The partnership between doc and patient is critical. My fight for survival is known, but the reality of a toxic drug barely working is now realized. The risk outweighed the benefit. This is a clear case of how chemo can kill you. The hammering of your body with ineffective toxic drugs eating all your blood and barely eating the cancer is the deciding factor. We must stop this chemo and change to the next idea. The next idea is a drug given Monday to Friday and again another drug the following Monday. Plus, doc wants a scan to see if there is an area to biopsy. Both Jim and I took a tag team approach to tell the doc that I cannot go to UCLA every day. I plead for another option which is Hoag Monday to Friday and UCLA on the once a week. For many options besides the driving, this new idea would not work with me living in LA for the week. He agrees to set to attempt to set this up. What most do not realize which I have said before, going to a cancer center for treatment is difficult once a week.
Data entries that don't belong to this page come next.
(* ===== verification/ConversationResume.v ===== *)
(** A thread after a compaction: what its conversation is loaded from. *)
From Stdlib Require Import ZArith QArith Lia Sorted.
From stdpp Require Import base tactics strings gmap sorting option.
From stdpp Require Import list.
From S2P Require Import Prelude JsRuntime Json JsText Canonical ContextBudget ContextAccounting Invocation InvocationLeases ContextStore ProviderLedger Conversation Compactor CompactorProps CompactorRuns ContextClaims InvocationClaims ConversationClaims.
Open Scope Z_scope.

(** ** The order of a thread *)

#[export] Instance row_before_trans {R} : Transitive (@row_before R).
Proof.
  intros a b c [H1|[H1 H1']] [H2|[H2 H2']]; unfold row_before in *; try (left; lia).
  right. split; [lia|]. destruct (str_lt c.2.1 a.2.1) eqn:E; [|done].
  destruct (str_lt_total b.2.1 a.2.1) as [?|[Eb|Eb]]; [congruence|rewrite <-Eb in E; congruence|].
  by rewrite (str_lt_trans _ _ _ E Eb) in H2'.
Qed.
#[export] Instance row_before_total {R} : Total (@row_before R).
Proof.
  intros a b. unfold row_before. destruct (Z.lt_trichotomy a.1 b.1) as [?|[E|?]]; [auto| |auto].
  destruct (str_lt b.2.1 a.2.1) eqn:Eb; [|auto]. right. right. split; [done|].
  destruct (str_lt a.2.1 b.2.1) eqn:Ea; [|done].
  pose proof (str_lt_trans _ _ _ Ea Eb) as Hc. by rewrite str_lt_irrefl in Hc.
Qed.

Lemma last_latest {R} (l : list (stamped R)) x t :
  last (merge_sort row_before l) = Some t -> x ∈ l -> row_before x t.
Proof.
  intros Hl Hx. rewrite <-(merge_sort_Permutation row_before l) in Hx.
  pose proof (StronglySorted_merge_sort row_before l) as Hs.
  apply last_Some in Hl as [k E]. rewrite E in Hs, Hx.
  apply elem_of_app in Hx as [Hx|Hx].
  - eapply StronglySorted_app_1_elem_of; [exact Hs|exact Hx|apply list_elem_of_here].
  - apply list_elem_of_singleton in Hx as ->. right. split; [done|apply str_lt_irrefl].
Qed.

Lemma last_none {R} (l : list (stamped R)) : last (merge_sort row_before l) = None -> l = [].
Proof.
  intros Hl%last_None. apply Permutation_nil_r. by rewrite <-Hl, merge_sort_Permutation.
Qed.

(** The newest row. *)
Lemma last_newest {R} (l : list (stamped R)) x :
  x ∈ l -> (forall y, y ∈ l -> y = x \/ y.1 < x.1) -> last (merge_sort row_before l) = Some x.
Proof.
  intros Hx Hn. destruct (last (merge_sort row_before l)) as [t|] eqn:El.
  - assert (t ∈ l) as Ht.
    { rewrite <-(merge_sort_Permutation row_before l). apply last_Some in El as [k ->]. set_solver. }
    destruct (Hn t Ht) as [->|Hlt]; [done|]. pose proof (last_latest l x t El Hx) as Hb.
    unfold row_before in Hb. lia.
  - apply last_none in El. subst. by apply not_elem_of_nil in Hx.
Qed.

(** ** Rows after a boundary *)

Lemma trunc_bounds t : trunc_ms t <= t < trunc_ms t + 1000.
Proof. unfold trunc_ms. Z.to_euclidean_division_equations. lia. Qed.

Lemma trunc_same s t : trunc_ms t <= s <= t -> trunc_ms s = trunc_ms t.
Proof. unfold trunc_ms. intros. f_equal. Z.to_euclidean_division_equations. lia. Qed.

(** The time of the boundary is cut to its millisecond: a row up to it counts as after
    it only in the same millisecond. *)
Lemma row_after_old {R} (r t : stamped R) :
  row_before r t -> row_after (trunc_ms t.1) t.2.1 r = true ->
  trunc_ms r.1 = trunc_ms t.1 /\ t.1 mod 1000 <> 0.
Proof.
  unfold row_before, row_after. intros Hb Ha. pose proof (trunc_bounds t.1).
  assert (trunc_ms t.1 <= r.1 <= t.1 /\ trunc_ms t.1 <> t.1) as [Hr Hne].
  { apply orb_true_iff in Ha as [Ha%Z.ltb_lt|[Ea%Z.eqb_eq Hs]%andb_true_iff]; [lia|].
    destruct Hb as [|[? Hn]]; [lia|congruence]. }
  split; [by apply trunc_same|]. unfold trunc_ms in Hne. Z.to_euclidean_division_equations. lia.
Qed.

Lemma row_after_new {R} t id (r : stamped R) : t < r.1 -> row_after (trunc_ms t) id r = true.
Proof.
  intros Hlt. unfold row_after. pose proof (trunc_bounds t). rewrite (proj2 (Z.ltb_lt _ _)) by lia. done.
Qed.

(** ** The newest checkpoint *)

Definition completed_of (threadId : string) (c : AgentContextCheckpointRow) : Prop :=
  ck_threadId c = threadId /\ ck_status c = CkCompleted.

Lemma latest_checkpoint threadId (m : gmap string AgentContextCheckpointRow)
    (c : string * AgentContextCheckpointRow) :
  m !! c.1 = Some c.2 -> completed_of threadId c.2 ->
  (forall id r, m !! id = Some r -> completed_of threadId r ->
     (id, r) = c \/ ck_createdAt r < ck_createdAt c.2) ->
  snd <$> last (merge_sort row_before
    ((fun x : string * AgentContextCheckpointRow => (ck_createdAt x.2, x)) <$>
       rows_where (fun _ c => bool_decide (ck_threadId c = threadId) &&
                              bool_decide (ck_status c = CkCompleted)) m)) = Some c.
Proof.
  intros Hc [Ht Hs] Hnew. rewrite (last_newest _ (ck_createdAt c.2, c)); [done| |].
  - apply list_elem_of_fmap. exists c. split; [done|]. destruct c as [id r]. apply rows_where_spec.
    split; [done|]. cbn in Ht, Hs. by rewrite !bool_decide_true.
  - intros y ([id r] & -> & Hin)%list_elem_of_fmap. apply rows_where_spec in Hin as [Hm Hp].
    apply andb_true_iff in Hp as [H1%bool_decide_eq_true H2%bool_decide_eq_true].
    destruct (Hnew id r Hm (conj H1 H2)) as [E|E]; [left; by rewrite <-E|by right].
Qed.

(** ** Loading *)

Section loading.
Context `{NumberText} `{InvocationEnv} `{Surroundings} `{ConversationEnv}.

(** A row always gives its messages; only fresh ids are drawn. *)
Lemma directive_total raw w :
  exists d w', parseStoredToolDirective raw w = (inr d, w') /\ w_db w' = w_db w.
Proof.
  unfold parseStoredToolDirective. assert (forall payload, exists d w',
    ((callId ← match nonempty_string (prop "call_id" payload) with
               | Some id => mret id
               | None => u ← draw context_ulid; mret ("tool_" +:+ u)
               end;
      mret (pair callId <$> directive_of payload)) : CM _) w = (inr d, w') /\ w_db w' = w_db w) as Hp.
  { intros payload. unfold mbind, CM_mbind. destruct (nonempty_string _); by do 2 eexists. }
  destruct (JSON_parse raw) as [[]|]; try apply Hp; by do 2 eexists.
Qed.

Lemma stored_total row flag w :
  exists ms w', stored_messages row flag w = (inr ms, w') /\ w_db w' = w_db w.
Proof.
  unfold stored_messages. destruct (bool_decide _); [by do 2 eexists|].
  destruct (decide (m_role row = "tool")); [|repeat case_decide; by do 2 eexists].
  cbn zeta. destruct (_ ≫= automation_record) as [[[? ?] ?]|]; [by do 2 eexists|].
  destruct (_ ≫= permission_record) as [[[? ?] ?]|]; [by do 2 eexists|].
  destruct (directive_total (m_content row) w) as (d & w' & E & Hd).
  unfold mbind, CM_mbind. rewrite E. by do 2 eexists.
Qed.

(** What an item of the timeline gives. *)
Definition item_gives (ids : list string) (item : timeline_item) (part : emitted) : Prop :=
  exists w, (append_item ids [] item w).1 = inr part.

Lemma append_total ids acc item w :
  exists part w', append_item ids acc item w = (inr (acc ++ part), w') /\ w_db w' = w_db w
    /\ item_gives ids item part.
Proof.
  destruct item as [row|l]; unfold item_gives; cbn [append_item].
  - destruct (_ && _).
    + exists [], w. split_and!; [by rewrite app_nil_r|done|by exists w].
    + destruct (stored_total row.2 (from_ledger ids row.2) w) as (ms & w' & E & Hd).
      eexists _, w'. split_and!; [|done|exists w]; unfold appendStoredMessage, mbind, CM_mbind; by rewrite E.
  - eexists _, w. split_and!; [done|done|by exists w].
Qed.

Lemma fold_total ids acc items w :
  exists parts w', foldM (append_item ids) acc items w = (inr (acc ++ concat parts), w')
    /\ w_db w' = w_db w /\ Forall2 (item_gives ids) items parts.
Proof.
  revert acc w. induction items as [|item items IH]; intros acc w.
  { exists [], w. cbn. by rewrite app_nil_r. }
  destruct (append_total ids acc item w) as (part & w1 & E1 & D1 & G1).
  destruct (IH (acc ++ part) w1) as (parts & w2 & E2 & D2 & G2).
  exists (part :: parts), w2. split_and!; [|congruence|by constructor].
  cbn [foldM]. unfold mbind, CM_mbind. rewrite E1, E2. cbn. by rewrite (assoc_L (++)).
Qed.

Section quiet.
Hypothesis alone : forall n d, interfere n d = d.
Hypothesis no_fault : forall n, statement_fault n = None.

Lemma select_quiet {A} (q : context_db -> res A) a w :
  q (w_db w) = Ok a ->
  select q w = (inr a, mkCtx (w_db w) (S (w_awaits w)) (w_drawn w) (w_requests w)).
Proof. intros E. unfold select, statement. rewrite alone, no_fault, E. done. Qed.

Lemma bind_inr {A B} (m : CM A) (k : A -> CM B) w a w1 : m w = (inr a, w1) -> (m ≫= k) w = k a w1.
Proof. unfold mbind, CM_mbind. by intros ->. Qed.

(** The ledger of the provider after a boundary, as [load] uses it. *)
Definition ledger_rows (catalog : dynamic_catalog) (threadId provider : string)
    (options : ConversationLoadOptions) (after : option (option Z * option string)) (d : context_db)
    : list ProviderLedgerMessage :=
  List.filter (isProviderLedgerMessageCompatible catalog options)
    (omap (ledger_message provider d)
       (List.filter (call_after after)
          (context_calls (fun c => of_thread threadId c && bool_decide (lc_provider c = provider)) d))).

(** A load after a checkpoint, with no statement that fails. *)
Lemma load_checkpoint catalog threadId options diag provider (c : string * AgentContextCheckpointRow) rows w :
  lo_provider options = Some provider -> str_truthy provider = true ->
  snd <$> last (merge_sort row_before
    ((fun x : string * AgentContextCheckpointRow => (ck_createdAt x.2, x)) <$>
       rows_where (fun _ c => bool_decide (ck_threadId c = threadId) &&
                              bool_decide (ck_status c = CkCompleted)) (cx_checkpoints (w_db w)))) = Some c ->
  context_messages threadId (w_db w) = Ok rows ->
  let replayed := List.filter (messageAfterCheckpointBoundary (Some c)) rows in
  let ledger := ledger_rows catalog threadId provider options
    (Some (bo_llmCallCreatedAt (ck_boundary c.2), bo_llmCallId (ck_boundary c.2))) (w_db w) in
  exists l w' parts, loadInternal catalog threadId options diag w = (inr l, w')
    /\ Forall2 (item_gives (lm_llmCallId <$> ledger)) (timeline replayed ledger) parts
    /\ ld_messages l = (repairOrphanedToolCalls
         (((createCanonicalTextMessage System AGENT_SYSTEM_PROMPT None,
            SourceSystemPrompt "default" AGENT_SYSTEM_PROMPT_VERSION) :: checkpoint_messages c)
          ++ concat parts)).1.*1.
Proof.
  intros Hp Ht Hc Hrows. cbn zeta. unfold loadInternal. cbn zeta.
  unfold getLatestCompletedContextCheckpoint, loadStoredRows.
  erewrite bind_inr by (apply select_quiet; by rewrite Hc).
  erewrite bind_inr by (apply select_quiet; cbn [w_db]; by rewrite Hrows).
  rewrite Hp. cbn [ostr_truthy option_rect w_db w_awaits w_drawn w_requests]. rewrite Ht.
  cbn [fmap option_fmap option_map].
  assert (exists summary w1, (if diag then loadProviderLedgerThreadDiagnostics threadId
      (Some (bo_llmCallCreatedAt (ck_boundary c.2), bo_llmCallId (ck_boundary c.2)))
    else mret emptyProviderLedgerThreadDiagnostics : CM _)
      (mkCtx (w_db w) (S (S (w_awaits w))) (w_drawn w) (w_requests w)) = (inr summary, w1)
    /\ w_db w1 = w_db w) as (summary & w1 & E1 & D1).
  { destruct diag; [|by do 2 eexists]. unfold loadProviderLedgerThreadDiagnostics.
    eexists _, _. split; [by apply select_quiet|done]. }
  erewrite bind_inr by exact E1. unfold loadProviderLedgerMessages.
  erewrite bind_inr by (by apply select_quiet). rewrite D1.
  fold (ledger_rows catalog threadId provider options
    (Some (bo_llmCallCreatedAt (ck_boundary c.2), bo_llmCallId (ck_boundary c.2))) (w_db w)).
  destruct (fold_total (lm_llmCallId <$> ledger_rows catalog threadId provider options
      (Some (bo_llmCallCreatedAt (ck_boundary c.2), bo_llmCallId (ck_boundary c.2))) (w_db w))
    ((createCanonicalTextMessage System AGENT_SYSTEM_PROMPT None,
      SourceSystemPrompt "default" AGENT_SYSTEM_PROMPT_VERSION) :: checkpoint_messages c)
    (timeline (List.filter (messageAfterCheckpointBoundary (Some c)) rows)
       (ledger_rows catalog threadId provider options
          (Some (bo_llmCallCreatedAt (ck_boundary c.2), bo_llmCallId (ck_boundary c.2))) (w_db w)))
    (mkCtx (w_db w) (S (w_awaits w1)) (w_drawn w1) (w_requests w1))) as (parts & w' & E & _ & G).
  eexists _, w', parts. split; [|split; [exact G|]].
  - erewrite bind_inr by exact E. reflexivity.
  - done.
Qed.
End quiet.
It requires a mental preparedness that is difficult to explain. I always said that I would rather go somewhere else to be treated for cancer. The “closet” is a constant reminder of sickness, many on the pity pot, few smiles, and a poor visual reminder of the future of the disease. When I switched from once a month, to twice a month, to every week, I realized how much strength and determination is required for treatment. Besides being your own advocate, I should have added to my lessons learned,  “get into the right head space for success.”
Night time is always the worst time for any household living with cancer. The fear and the thoughts that were pushed to the back of the mind creep to the front. For each one of us, we all have our methods of coping. Often music helps, quiet helps, laughter helps, deep breaths,but often nothing seems to help. Alex is the usually the first casualty who has tried all his tricks even watching late night animal planet to be left with worry. Our new method of fighting these thoughts is me teaching Alex French. So, we begin with the alphabet and some verbs. The funny sound of French words make him laugh and ease his mind into sleep. Somehow this helps me too. I think back to April 2013 in Waikiki when I had the rising tumor marker which was 300 points higher than I have now. The day after chemo in Waikiki, I hiked to the top of Diamond Head. In July 2012, with a bit less cancer, but horrible hand/foot syndrome, I walked across Olympia and the Parthenon. I did these things before. So, instead of having one of my few panic attacks, I focus on this plus the fact that this last drug was slightly working a teeny tiny bit. The next combo will work too. All I need is somewhat stable disease to enter the trial and continue the journey. I know I can do this. I know it won’t be easy. My mind is a powerful gift and my body continues to surprise us all.
In the early morning hours, I managed to schedule the rest of my blood transfusion and my scan is scheduled for Friday. Next on the list is the Monday to Friday at Hoag. We all know how this local doc is not like my beloved UCLA oncologist who will jump to make things happen for me. I am just another number to her and not a priority. The games begin again, but first a shower and a walk (slow walk) on the beach. The sun is shining with a little fog both in my mind and outside. I remind myself again that I am not a statistic. I can climb any “mountain” that I face with the continued support of my smile patrol, NEGU cheer squad and especially family and friends. Again in the words of a very dear friend, “find your one fun thing today!”